● ACTIVITY
For the entries below, the expected answer is the line with "destruct (planned_nth _", the line with "(VStr (g_key g))", and every line between them, exactly as written, and nothing more.
Segment Open
Lemma put_value_names name v l :
  Forall (fun a => In (pv_name a) ["compression"; "name"]) l ->
  In name ["compression"; "name"] ->
  Forall (fun a => In (pv_name a) ["compression"; "name"]) (put_value name v l).
Proof.
  intros Hl Hname.
  assert (H : forall pv, pv_name pv = name ->
                Forall (fun a => In (pv_name a) ["compression"; "name"])
                  (set_attrib pv l)).
  { intros pv Hpv. induction Hl as [|a l Ha Hl IH]; cbn [set_attrib].
    - constructor; [now rewrite Hpv | constructor].
    - destruct (iequals (pv_name a) (pv_name pv)).
      + constructor; [now rewrite Hpv | exact Hl].
      + constructor; [exact Ha | exact IH]. }
  destruct v; cbn [put_value]; try exact Hl; now apply H.
Qed.

(** C5: when a flat image is split and its [attribute] calls have
    values they take, the subimages are those of the groups of the
    channel list; the one whose channel range starts at index 0 (the
    first one, and only that one) gets the source's extra attributes,
    filtered, followed by [compression] and [name]; every other subimage
    gets [compression] and [name] and nothing of the source's extra
    attributes. *)
Theorem split_metadata_on_first_range_only nz image_in ac mp rm fx comp vb :
  wf_spec (nativespec image_in) ->
  let p := initial_properties nz image_in ac mp rm fx comp vb in
  let native := nativespec image_in in
  metadata_settable native p ->
  exists p',
    split_subimages image_in p = Ret (Some p')
    /\ map channelnames (sub_specs p')
       = map (group_channelnames p) (channel_groups (channelnames native))
    /\ forall k spec,
         nth_error (sub_specs p') k = Some spec ->
         exists key,
           nth_error (sub_names p') k = Some (VStr key)
           /\ (range_start (sub_specs p') k = 0 <-> k = 0%nat)
           /\ (range_start (sub_specs p') k = 0 ->
               extra_attribs spec
               = put_value "name" (VStr key)
                   (put_value "compression" (compression_value native p)
                      (fold_left (copy_attrib rm) (extra_attribs native) [])))
           /\ (range_start (sub_specs p') k <> 0 ->
               extra_attribs spec
               = put_value "name" (VStr key)
                   (put_value "compression" (compression_value native p) [])
               /\ Forall (fun a => In (pv_name a) ["compression"; "name"])
                    (extra_attribs spec)).
Proof.
  intros Hwf p native Hset.
  destruct (split_subimages_runs image_in p Hwf Hset
              (initial_properties_fresh nz image_in ac mp rm fx comp vb))
    as (p' & Hsplit & Hplan).
  set (gs := channel_groups (channelnames (nativespec image_in))) in *.
  assert (Hcont : contiguous 0 gs) by apply channel_groups_contiguous.
  exists p'. split; [exact Hsplit|]. split; [apply Hplan|].
  intros k spec Hspec.
  destruct (planned_nth _ _ _ _ _ _ Hplan Hspec)
    as (g & Hg & Hnames & Hattr & _ & Hkey).
  exists (g_key g). split; [exact Hkey|].
  rewrite (planned_range_start _ _ _ _ _ _ Hplan Hcont Hg).
  assert (Hattr' :
            extra_attribs spec
            = put_value "name" (VStr (g_key g))
                (put_value "compression" (compression_value native p)
                   (if g_start g =? 0
                    then fold_left (copy_attrib rm) (extra_attribs native) []
                    else []))) by exact Hattr.
  split; [|split].
  - rewrite (contiguous_start gs 0 k g Hcont Hg). split.
    + intros H0. destruct k as [|k]; [reflexivity|].
      destruct gs as [|h gs']; [discriminate|].
      destruct Hcont as (_ & Hne & _).
      cbn [firstn map List.concat] in H0. rewrite length_app in H0.
      destruct (g_names h); [contradiction | cbn in H0; lia].
    + intros ->. reflexivity.
  - intros H0. rewrite Hattr', H0. reflexivity.
  - intros H0. apply Z.eqb_neq in H0. rewrite H0 in Hattr'.
    split; [exact Hattr'|]. rewrite Hattr'.
    apply put_value_names; [|right; left; reflexivity].
    apply put_value_names; [constructor | left; reflexivity].
Qed.

Lemma split_metadata_on_first_range_only_witness :
  let image_in :=
    Sample.image
      ["R"; "G"; "B"; "A"; "depth.Z"; "lightgroup.R"; "lightgroup.G"]
      Sample.attribs in
  let p :=
    initial_properties shrink_wrap image_in false true true false None false in
  exists p',
    split_subimages image_in p = Ret (Some p')
    /\ map channelnames (sub_specs p')
       = [["R"; "G"; "B"; "A"]; ["depth.Z"]; ["lightgroup.R"; "lightgroup.G"]]
    /\ forall k spec,
         nth_error (sub_specs p') k = Some spec ->
         exists key,
           nth_error (sub_names p') k = Some (VStr key)
           /\ (range_start (sub_specs p') k = 0 <-> k = 0%nat)
           /\ (range_start (sub_specs p') k = 0 ->
               extra_attribs spec
               = [mkParam "compression" "string" (VStr "zip");
                  mkParam "owner" "string" (VStr "studio");
                  mkParam "name" "string" (VStr key)])
           /\ (range_start (sub_specs p') k <> 0 ->
               extra_attribs spec
               = [mkParam "compression" "string" (VStr "zip");
                  mkParam "name" "string" (VStr key)]
               /\ Forall (fun a => In (pv_name a) ["compression"; "name"])
                    (extra_attribs spec)).
Proof.
  apply (split_metadata_on_first_range_only shrink_wrap
           (Sample.image
              ["R"; "G"; "B"; "A"; "depth.Z"; "lightgroup.R"; "lightgroup.G"]
              Sample.attribs)
           false true true false None false).
  - split; [reflexivity | left; reflexivity].
  - split; [repeat constructor | reflexivity].
Defined.

(** ** Channel names under [fix_channels] *)

(** C10: with [fix_channels] set, a split whose [attribute] calls have
    values they take gives every channel whose name contains [depth.z]
    the output name [depth.Z], whole, and every other channel its own
    name; the pixels of each group are taken from the source under the
    original names. *)
Theorem split_fixes_output_names_only nz image_in ac mp rm comp vb :
  wf_spec (nativespec image_in) ->
  let p := initial_properties nz image_in ac mp rm true comp vb in
  metadata_settable (nativespec image_in) p ->
  exists p' (groups : list (list string)),
    split_subimages image_in p = Ret (Some p')
    /\ List.concat groups = channelnames (nativespec image_in)
    /\ map channelnames (sub_specs p') = map (map fixed_name) groups
    /\ sub_pixels p'
       = map (fun names =>
                Cut (Channels (Loaded image_in) names) (set_chend (p_roi p) 4))
             groups
    /\ (forall c, contains "depth.z" c = true -> fixed_name c = "depth.Z")
    /\ (forall c, contains "depth.z" c = false -> fixed_name c = c).
Proof.
  intros Hwf p Hset.
  destruct (split_subimages_groups image_in p Hwf Hset
              (initial_properties_fresh nz image_in ac mp rm true comp vb))
    as (p' & gs & Hsplit & Hopt & (Hn & _ & Hb & _) & Hcont & Hcat).
  exists p', (map g_names gs).
  split; [exact Hsplit|]. split; [exact Hcat|].
  split; [|split; [|split]].
  - rewrite Hn, map_map. reflexivity.
  - rewrite Hb, map_map. reflexivity.
  - intros c Hc. unfold fixed_name. now rewrite Hc.
  - intros c Hc. unfold fixed_name. now rewrite Hc.
Qed.

Lemma split_fixes_output_names_only_witness :
  let image_in :=
    Sample.image ["R"; "G"; "B"; "A"; "depth.z"; "depth.a"] Sample.attribs in
  let p :=
    initial_properties shrink_wrap image_in false true false true None false in
  exists p' (groups : list (list string)),
    split_subimages image_in p = Ret (Some p')
    /\ List.concat groups = ["R"; "G"; "B"; "A"; "depth.z"; "depth.a"]
    /\ map channelnames (sub_specs p') = map (map fixed_name) groups
    /\ sub_pixels p'
       = map (fun names =>
                Cut (Channels (Loaded image_in) names) (set_chend (p_roi p) 4))
             groups
    /\ (forall c, contains "depth.z" c = true -> fixed_name c = "depth.Z")
    /\ (forall c, contains "depth.z" c = false -> fixed_name c = c).
Proof.
  apply (split_fixes_output_names_only shrink_wrap
           (Sample.image ["R"; "G"; "B"; "A"; "depth.z"; "depth.a"]
              Sample.attribs)
           false true false None false).
  - split; [reflexivity | left; reflexivity].
  - split; [repeat constructor | reflexivity].
Defined.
Segment Closed
● WRITTEN REPLY
  destruct (planned_nth _ _ _ _ _ _ Hplan Hspec)
    as (g & Hg & Hnames & Hattr & _ & Hkey).
  exists (g_key g). split; [exact Hkey|].
  rewrite (planned_range_start _ _ _ _ _ _ Hplan Hcont Hg).
  assert (Hattr' :
            extra_attribs spec
            = put_value "name" (VStr (g_key g))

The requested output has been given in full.